# [What you should do]
Up to and including the line that contains "The exact candidates", return every line from the start of the data, unchanged.

# [Provided records]

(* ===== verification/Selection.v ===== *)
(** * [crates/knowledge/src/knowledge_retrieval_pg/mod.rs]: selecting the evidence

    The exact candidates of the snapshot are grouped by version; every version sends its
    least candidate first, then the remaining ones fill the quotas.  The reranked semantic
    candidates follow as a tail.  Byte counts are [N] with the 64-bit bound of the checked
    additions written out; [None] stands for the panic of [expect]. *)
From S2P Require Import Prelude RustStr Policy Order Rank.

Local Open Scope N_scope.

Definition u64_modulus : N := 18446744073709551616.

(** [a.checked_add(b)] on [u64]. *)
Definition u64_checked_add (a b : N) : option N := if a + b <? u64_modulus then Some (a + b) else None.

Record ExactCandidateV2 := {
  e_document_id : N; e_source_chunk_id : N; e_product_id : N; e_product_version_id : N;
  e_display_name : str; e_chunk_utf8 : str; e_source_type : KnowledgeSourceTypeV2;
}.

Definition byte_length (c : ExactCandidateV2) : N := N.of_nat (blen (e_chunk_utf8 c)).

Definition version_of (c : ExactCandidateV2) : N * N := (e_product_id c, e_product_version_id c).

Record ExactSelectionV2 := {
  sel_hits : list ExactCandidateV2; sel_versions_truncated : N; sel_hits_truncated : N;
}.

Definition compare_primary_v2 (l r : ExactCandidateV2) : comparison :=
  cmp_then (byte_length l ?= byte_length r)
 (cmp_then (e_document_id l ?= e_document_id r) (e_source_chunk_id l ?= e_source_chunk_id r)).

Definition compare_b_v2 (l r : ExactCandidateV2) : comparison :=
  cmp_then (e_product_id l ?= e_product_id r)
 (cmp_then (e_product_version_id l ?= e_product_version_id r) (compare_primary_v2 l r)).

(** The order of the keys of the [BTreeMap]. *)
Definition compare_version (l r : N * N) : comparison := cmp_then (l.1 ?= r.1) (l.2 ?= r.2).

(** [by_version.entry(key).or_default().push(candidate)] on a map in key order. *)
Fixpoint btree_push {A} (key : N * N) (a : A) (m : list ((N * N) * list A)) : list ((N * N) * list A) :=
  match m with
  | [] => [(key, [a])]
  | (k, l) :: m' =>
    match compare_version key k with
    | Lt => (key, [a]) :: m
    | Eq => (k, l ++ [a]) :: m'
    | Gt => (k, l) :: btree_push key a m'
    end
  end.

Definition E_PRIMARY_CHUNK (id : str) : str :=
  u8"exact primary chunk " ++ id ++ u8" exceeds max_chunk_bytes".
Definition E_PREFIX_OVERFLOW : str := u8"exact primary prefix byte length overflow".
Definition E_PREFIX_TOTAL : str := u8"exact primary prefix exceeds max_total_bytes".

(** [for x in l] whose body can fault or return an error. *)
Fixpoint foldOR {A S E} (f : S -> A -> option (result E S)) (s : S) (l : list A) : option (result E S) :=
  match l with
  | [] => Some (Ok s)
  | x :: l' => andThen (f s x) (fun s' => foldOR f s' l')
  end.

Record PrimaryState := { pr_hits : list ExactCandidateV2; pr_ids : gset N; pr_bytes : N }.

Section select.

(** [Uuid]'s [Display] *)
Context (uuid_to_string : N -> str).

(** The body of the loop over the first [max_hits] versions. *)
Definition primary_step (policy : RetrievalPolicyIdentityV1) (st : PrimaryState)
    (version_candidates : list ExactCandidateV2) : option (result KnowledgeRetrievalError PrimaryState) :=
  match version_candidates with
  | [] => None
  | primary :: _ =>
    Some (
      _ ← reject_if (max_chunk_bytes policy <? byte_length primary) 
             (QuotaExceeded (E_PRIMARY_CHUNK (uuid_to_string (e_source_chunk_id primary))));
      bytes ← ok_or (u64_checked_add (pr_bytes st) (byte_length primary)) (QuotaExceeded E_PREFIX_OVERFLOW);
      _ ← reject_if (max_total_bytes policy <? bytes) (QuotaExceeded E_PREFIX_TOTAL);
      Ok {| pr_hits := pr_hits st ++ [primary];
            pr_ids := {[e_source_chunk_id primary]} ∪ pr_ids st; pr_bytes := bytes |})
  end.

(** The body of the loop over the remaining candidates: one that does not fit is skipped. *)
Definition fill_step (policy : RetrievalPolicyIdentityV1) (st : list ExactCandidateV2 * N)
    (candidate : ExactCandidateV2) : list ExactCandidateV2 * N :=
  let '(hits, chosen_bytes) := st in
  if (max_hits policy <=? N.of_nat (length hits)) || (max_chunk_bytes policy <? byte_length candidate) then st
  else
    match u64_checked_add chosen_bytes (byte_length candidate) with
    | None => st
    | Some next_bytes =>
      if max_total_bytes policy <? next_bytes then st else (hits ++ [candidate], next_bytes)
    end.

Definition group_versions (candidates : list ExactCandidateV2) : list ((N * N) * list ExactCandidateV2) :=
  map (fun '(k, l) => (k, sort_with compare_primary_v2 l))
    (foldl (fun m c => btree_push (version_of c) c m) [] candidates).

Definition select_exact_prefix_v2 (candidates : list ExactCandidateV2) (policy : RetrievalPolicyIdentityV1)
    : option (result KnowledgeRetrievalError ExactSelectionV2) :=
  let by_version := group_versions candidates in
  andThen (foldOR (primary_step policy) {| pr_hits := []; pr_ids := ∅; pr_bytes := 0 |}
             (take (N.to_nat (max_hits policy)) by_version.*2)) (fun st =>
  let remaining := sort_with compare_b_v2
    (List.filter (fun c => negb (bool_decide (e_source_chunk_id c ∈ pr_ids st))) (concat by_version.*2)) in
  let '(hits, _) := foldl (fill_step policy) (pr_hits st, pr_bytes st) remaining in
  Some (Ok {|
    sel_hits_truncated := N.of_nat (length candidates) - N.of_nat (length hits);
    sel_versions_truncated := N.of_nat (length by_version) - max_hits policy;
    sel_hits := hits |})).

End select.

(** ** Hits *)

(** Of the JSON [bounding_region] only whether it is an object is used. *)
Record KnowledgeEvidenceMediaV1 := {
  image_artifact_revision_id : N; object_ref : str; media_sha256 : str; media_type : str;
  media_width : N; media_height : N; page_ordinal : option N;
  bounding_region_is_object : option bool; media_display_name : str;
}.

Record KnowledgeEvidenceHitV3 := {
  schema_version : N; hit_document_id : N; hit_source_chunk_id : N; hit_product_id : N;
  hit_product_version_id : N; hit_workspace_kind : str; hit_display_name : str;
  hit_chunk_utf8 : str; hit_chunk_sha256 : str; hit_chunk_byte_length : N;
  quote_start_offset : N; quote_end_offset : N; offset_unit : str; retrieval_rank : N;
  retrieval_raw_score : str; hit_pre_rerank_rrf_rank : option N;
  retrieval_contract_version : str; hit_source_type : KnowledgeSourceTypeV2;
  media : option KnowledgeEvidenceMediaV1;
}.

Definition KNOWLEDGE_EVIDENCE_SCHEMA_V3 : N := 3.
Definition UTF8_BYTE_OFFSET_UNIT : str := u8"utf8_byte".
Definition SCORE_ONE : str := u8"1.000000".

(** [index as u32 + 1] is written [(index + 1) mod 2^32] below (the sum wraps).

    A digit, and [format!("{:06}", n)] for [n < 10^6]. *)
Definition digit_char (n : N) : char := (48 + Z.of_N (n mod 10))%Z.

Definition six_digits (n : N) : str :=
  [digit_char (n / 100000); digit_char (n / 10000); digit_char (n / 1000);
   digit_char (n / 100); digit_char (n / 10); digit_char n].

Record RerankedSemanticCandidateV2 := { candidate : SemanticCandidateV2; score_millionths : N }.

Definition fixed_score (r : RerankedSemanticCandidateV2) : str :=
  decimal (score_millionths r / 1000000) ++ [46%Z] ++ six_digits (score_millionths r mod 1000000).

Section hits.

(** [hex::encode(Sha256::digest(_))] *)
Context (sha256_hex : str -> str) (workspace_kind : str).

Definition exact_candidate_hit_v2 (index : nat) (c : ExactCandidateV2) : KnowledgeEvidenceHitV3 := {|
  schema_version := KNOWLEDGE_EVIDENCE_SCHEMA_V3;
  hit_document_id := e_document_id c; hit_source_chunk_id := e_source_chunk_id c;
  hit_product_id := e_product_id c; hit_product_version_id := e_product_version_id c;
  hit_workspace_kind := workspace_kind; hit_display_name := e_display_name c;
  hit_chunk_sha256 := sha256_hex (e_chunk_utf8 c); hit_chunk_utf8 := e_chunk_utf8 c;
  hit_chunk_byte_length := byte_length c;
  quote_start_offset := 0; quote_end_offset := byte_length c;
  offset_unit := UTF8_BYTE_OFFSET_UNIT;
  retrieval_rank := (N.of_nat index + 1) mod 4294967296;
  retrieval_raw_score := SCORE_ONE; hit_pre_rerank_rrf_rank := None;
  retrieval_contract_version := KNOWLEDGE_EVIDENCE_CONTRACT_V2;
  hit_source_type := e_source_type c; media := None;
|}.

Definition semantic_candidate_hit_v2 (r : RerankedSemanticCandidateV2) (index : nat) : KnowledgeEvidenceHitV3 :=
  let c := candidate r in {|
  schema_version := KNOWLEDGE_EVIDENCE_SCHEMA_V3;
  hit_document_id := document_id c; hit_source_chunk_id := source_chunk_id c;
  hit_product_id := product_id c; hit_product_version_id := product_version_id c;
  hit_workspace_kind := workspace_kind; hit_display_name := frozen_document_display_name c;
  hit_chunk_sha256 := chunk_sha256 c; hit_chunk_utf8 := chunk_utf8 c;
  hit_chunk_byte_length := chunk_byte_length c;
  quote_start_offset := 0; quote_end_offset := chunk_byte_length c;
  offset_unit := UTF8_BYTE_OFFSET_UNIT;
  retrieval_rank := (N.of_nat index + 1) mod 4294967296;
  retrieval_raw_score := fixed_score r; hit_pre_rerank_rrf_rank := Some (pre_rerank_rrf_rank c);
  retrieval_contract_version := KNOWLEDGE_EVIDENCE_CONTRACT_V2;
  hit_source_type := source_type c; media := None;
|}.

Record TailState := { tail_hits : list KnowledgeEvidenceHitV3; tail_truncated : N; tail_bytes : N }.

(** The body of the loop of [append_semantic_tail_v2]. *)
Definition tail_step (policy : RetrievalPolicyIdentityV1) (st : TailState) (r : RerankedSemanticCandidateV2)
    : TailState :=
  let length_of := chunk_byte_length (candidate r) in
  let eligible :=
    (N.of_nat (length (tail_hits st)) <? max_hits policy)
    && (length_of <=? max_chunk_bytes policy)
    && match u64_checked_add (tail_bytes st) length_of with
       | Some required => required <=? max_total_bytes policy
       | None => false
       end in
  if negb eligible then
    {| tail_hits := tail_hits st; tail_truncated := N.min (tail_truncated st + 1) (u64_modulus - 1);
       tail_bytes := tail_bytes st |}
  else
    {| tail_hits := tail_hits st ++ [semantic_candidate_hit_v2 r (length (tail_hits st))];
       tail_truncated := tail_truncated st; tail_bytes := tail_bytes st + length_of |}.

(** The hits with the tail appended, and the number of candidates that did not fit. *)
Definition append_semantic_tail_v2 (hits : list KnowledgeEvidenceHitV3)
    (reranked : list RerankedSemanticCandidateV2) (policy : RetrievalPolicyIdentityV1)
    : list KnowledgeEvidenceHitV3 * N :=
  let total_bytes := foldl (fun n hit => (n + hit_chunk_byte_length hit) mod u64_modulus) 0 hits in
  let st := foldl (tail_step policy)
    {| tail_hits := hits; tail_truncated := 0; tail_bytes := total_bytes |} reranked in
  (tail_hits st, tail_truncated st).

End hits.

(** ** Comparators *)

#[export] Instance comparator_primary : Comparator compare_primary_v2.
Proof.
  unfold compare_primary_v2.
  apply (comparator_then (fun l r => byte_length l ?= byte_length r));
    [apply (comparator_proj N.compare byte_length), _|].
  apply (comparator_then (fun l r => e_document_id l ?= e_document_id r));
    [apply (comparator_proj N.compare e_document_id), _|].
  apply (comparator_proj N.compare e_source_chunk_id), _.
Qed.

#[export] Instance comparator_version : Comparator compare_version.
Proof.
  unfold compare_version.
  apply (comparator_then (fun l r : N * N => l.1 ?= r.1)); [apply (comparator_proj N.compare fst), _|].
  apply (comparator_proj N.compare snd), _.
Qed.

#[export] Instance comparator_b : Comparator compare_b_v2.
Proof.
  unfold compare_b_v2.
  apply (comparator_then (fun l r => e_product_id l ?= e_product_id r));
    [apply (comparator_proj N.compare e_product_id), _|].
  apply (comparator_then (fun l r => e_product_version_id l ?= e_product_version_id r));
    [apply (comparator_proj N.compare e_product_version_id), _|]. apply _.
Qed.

# [Solution to this problem]
(* ===== verification/Selection.v ===== *)
(** * [crates/knowledge/src/knowledge_retrieval_pg/mod.rs]: selecting the evidence

    The exact candidates of the snapshot are grouped by version; every version sends its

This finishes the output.